While not involved with the day-to-day operation of realtor.com, NAR has considerable say in how the site is run through the operating agreement with Move. The limitations imposed by NAR have been a source of some frustration for Move over the years, as rivals Zillow and Trulia have overtaken realtor.com in popularity by offering new tools and information to homebuyers.

“The market, the competitive environment and the Internet has evolved, providing consumers and Realtors with access to more information than ever before,” Move CEO Steve Berkowitz said in 2010, after Move initiated negotiations to amend the operating agreement. “The information is out there. Not just from us, but from a number of other competitive websites. We believe we have to have the most comprehensive and most reliable information available, and provide outstanding consumer and real estate professional experiences.”

After negotiations that involved a mediator, the realtor.com operating agreement was amended in 2010 to give Move more freedom to change some features of the site and its design, layout and user interface without obtaining prior approval from NAR.

The 2010 amendment to the realtor.com operating agreement, which required NAR to respond within 10 days to requests for changes requiring its approval, included wording allowing Move to display Realtor productivity statistics such as active listing counts and sold transactions. But the amendment stipulated that listing brokers would have to sign off on that capability, and that NAR would need to grant final approval before realtor.com could use productivity statistics to search for agents using the “Find a Realtor” tool. NAR also reserved the right of final approval over the display of consumer evaluations or ratings of Realtors.

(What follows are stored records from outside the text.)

Lemma dirlink_new k n s v dp i de name inum : dir_pre (9 * wfuel DIRENT_SIZE + (1 + k)) s v dp i de name →
  has_free (3 * wfuel DIRENT_SIZE + n) (sb s) v → inum_ok s i → i_size i + DIRENT_SIZE ≤ MAXBYTES → 0 < inum < 2 ^ 16 →
  let nm := cstr DIRSIZ (km s) name in
  dir_find nm (entries v i) = None →
  ∃ s' v' i', run (dirlink de dp name inum) s 0 s' ∧ dir_pre k s' v' dp i' de name ∧ has_free n (sb s') v' ∧
    entries v' i' = dir_set (dir_slot (entries v i)) (inum, nm) (entries v i) ∧ cstr DIRSIZ (km s') name = nm.
Proof.
  intros [Hi Hd Hc Hb Ha] Hn Hino Hmax Hin nm Hf. pose proof (dir_len_size v i Hd) as Hsz.
  destruct (dirlookup_run _ s v dp i de name Hi Hd Hb Ha) as (s1 & S1 & R1 & E1). fold nm in E1. rewrite Hf in E1.
  unfold dirlink. step_with E1. pose proof (scratch_inv _ _ _ _ _ _ _ Hi S1 R1) as Hi1.
  step_with (run_the_inode s1 dp i (fi_ip _ _ _ _ _ _ _ _ _ Hi1)).
  destruct (free_dirent_run (S (dir_len i)) _ s1 v dp i de 0 Hi1 Hd) as (s2 & S2 & R2 & E2); [apply S1|done|lia|].
  rewrite drop_0 in E2. change (Z.of_nat 0 * DIRENT_SIZE) with 0 in E2.
  replace (default (dir_len i) (Nat.add 0 <$> findi unused (entries v i))) with (dir_slot (entries v i)) in E2
    by (unfold dir_slot; rewrite entries_length; by destruct (findi _ _)).
  change (S (Z.to_nat (i_size i / DIRENT_SIZE))) with (S (dir_len i)). step_with E2.
  pose proof (scratch_trans _ _ _ _ S1 S2) as S12. set (m := new_dirent de name inum (km s2)).
  rewrite (bind_Ret _ _ _ _ _ (run_modify _ _)). cbn beta iota. rewrite (bind_Ret _ _ _ _ _ (run_modify _ _)). cbn beta iota.
  match goal with |- context [(writei _ _ _ _ _ ≫= _) ?x] => assert (x = s2 <| km := m |>) as -> by (by destruct s2) end.
  destruct (new_dirent_spec de name inum (km s2)) as (Hm & He & Hout); [apply S2|done|lia|]. fold m in Hm, He, Hout.
  pose proof (dir_slot_le (entries v i)) as Hj. rewrite entries_length in Hj. pose proof S12 as ((Esb & Eic & _) & _).
  destruct (write_dirent k n (s2 <| km := m |>) v dp i de (dir_slot (entries v i))) as (s4 & v4 & i4 & E4 & Hi4 & Hd4 & Hc4 & Hn4 & Ek4 & Ee4).
  { eapply file_inv_mem; [eapply scratch_inv; [exact Hi|exact S12|done]|done|done]. } { done. }
  { cbn [icache update field_set]. by rewrite Eic. } { cbn [sb update field_set]. by rewrite Esb. }
  { unfold inum_ok. cbn [sb update field_set]. by rewrite Esb. } { done. } { unfold DIRENT_SIZE in *. lia. } { done. }
  cbn [km update field_set] in Ek4, Ee4. exists s4, v4, i4. split; [step_with E4; by rewrite Z.eqb_refl|].
  assert (cstr DIRSIZ (km s2) name = nm) as Hnm2 by exact (apart_cstr name de s s2 Ha S12).
  assert (cstr DIRSIZ m name = nm) as Hnm.
  { rewrite <- Hnm2. apply cstr_ext. intros x Hx. apply Hout. unfold apart, DIRSIZ, DIRENT_SIZE in *. lia. }
  split; [split; [done|done|done|by rewrite Ek4|done]|]. split_and!; [done| |by rewrite Ek4].
  rewrite Ee4. f_equal. unfold de_inum. by rewrite He, Hnm2.
Qed.

(** The erased entry of [sys_unlink] and [sys_rename]. *)
Lemma erase_run k n s v dp i de name (j : nat) : dir_pre (9 * wfuel DIRENT_SIZE + (1 + k)) s v dp i de name →
  has_free (3 * wfuel DIRENT_SIZE + n) (sb s) v → inum_ok s i → (j < dir_len i)%nat →
  let s1 := s <| km ::= memset_loop de 0 (Z.to_nat DIRENT_SIZE) |> in
  ∃ s' v' i', run (writei dp false de (Z.of_nat j * DIRENT_SIZE) DIRENT_SIZE) s1 DIRENT_SIZE s' ∧ dir_pre k s' v' dp i' de name ∧
    has_free n (sb s') v' ∧ entries v' i' = <[j := (0, [])]> (entries v i).
Proof.
  intros [Hi Hd Hc Hb Ha] Hn Hino Hj s1. pose proof (dir_len_size v i Hd) as Hsz. pose proof (do_size _ _ Hd) as Hmx.
  assert (∀ a, km s1 a = if decide (de ≤ a < de + 16) then 0 else km s a) as Hk.
  { intros a. cbn. by rewrite memset_loop_spec. }
  destruct (write_dirent k n s1 v dp i de j) as (s4 & v4 & i4 & E4 & Hi4 & Hd4 & Hc4 & Hn4 & Ek4 & Ee4); try done; [|lia|unfold DIRENT_SIZE in *; lia| |].
  { eapply file_inv_mem; [exact Hi|done|apply Hi]. }
  { intros a. rewrite Hk. case_decide; [lia|apply Hb]. }
  exists s4, v4, i4. split; [done|]. split; [split; try done|].
  { rewrite Ek4. intros a. rewrite Hk. case_decide; [lia|apply Hb]. }
  split; [done|]. rewrite Ee4. unfold dir_set. rewrite decide_True by (by rewrite entries_length). f_equal.
  unfold de_inum. rewrite !Hk, !decide_True by lia. f_equal. unfold DIRSIZ. cbn [cstr]. by rewrite Hk, decide_True by lia.
Qed.

Lemma dirlink_exists k s v dp i de name inum j : dir_pre k s v dp i de name →
  dir_find (cstr DIRSIZ (km s) name) (entries v i) = Some j →
  (∃ s' s1, run (dirlink de dp name inum) s (-1) s' ∧ scratch de s s1 ∧ drep (disk s') v ∧ s' = s1 <| icache := icache s' |> ∧
     ∀ q x, icache s !! q = Some x → live x → icache s' !! q = Some x) ∨
  (dirlink de dp name inum s = Panic "iget: no inodes" ∧ ∀ q x, icache s !! q = Some x → live x).
Proof.
  intros Hp Hf. destruct (dirlookup_found k s v dp i de name j Hp Hf) as (e & _ & [(ip & s1 & E & s2 & S2 & R2 & G & Es)|[E Hall]]); [left|right].
  - destruct (got_put s s1 ip e.1 G) as (s3 & E3 & Es3 & Hl). exists s3, s2. split; [unfold dirlink; step_with E; by step_with E3|].
    split; [done|]. rewrite Es3, Es. cbn [disk icache update field_set]. split; [done|]. split; [by destruct s2|done].
  - split; [|done]. unfold dirlink, mbind, ST_bind. by rewrite E.
Qed.
End code.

While it was not clear at the time, the 2010 amendment also cleared the way for realtor.com to begin displaying unbranded lead forms next to listings — a feature of third-party sites like Zillow and Trulia that’s controversial with brokers and agents. Although realtor.com allows brokers to opt out of having “Connection for Co-Brokerage” lead forms appear next to their listings, two brokerages started withholding listings from the site after their rollout.

This summer, NAR agreed to amend the realtor.com operating agreement again, giving Move more flexibility to publicize new homes and rental properties on the site. Although realtor.com now carries listings provided by sources other than Realtors, “for sale by owner” (FSBO) properties are still banned.

Samuelson said that the latest realtor.com amendment had little to do with AgentMatch. That project was already in the works, and NAR was aware of it, Samuelson said.

Additional reporting contributed by Inman News Associate Editor Andrea V. Brambila.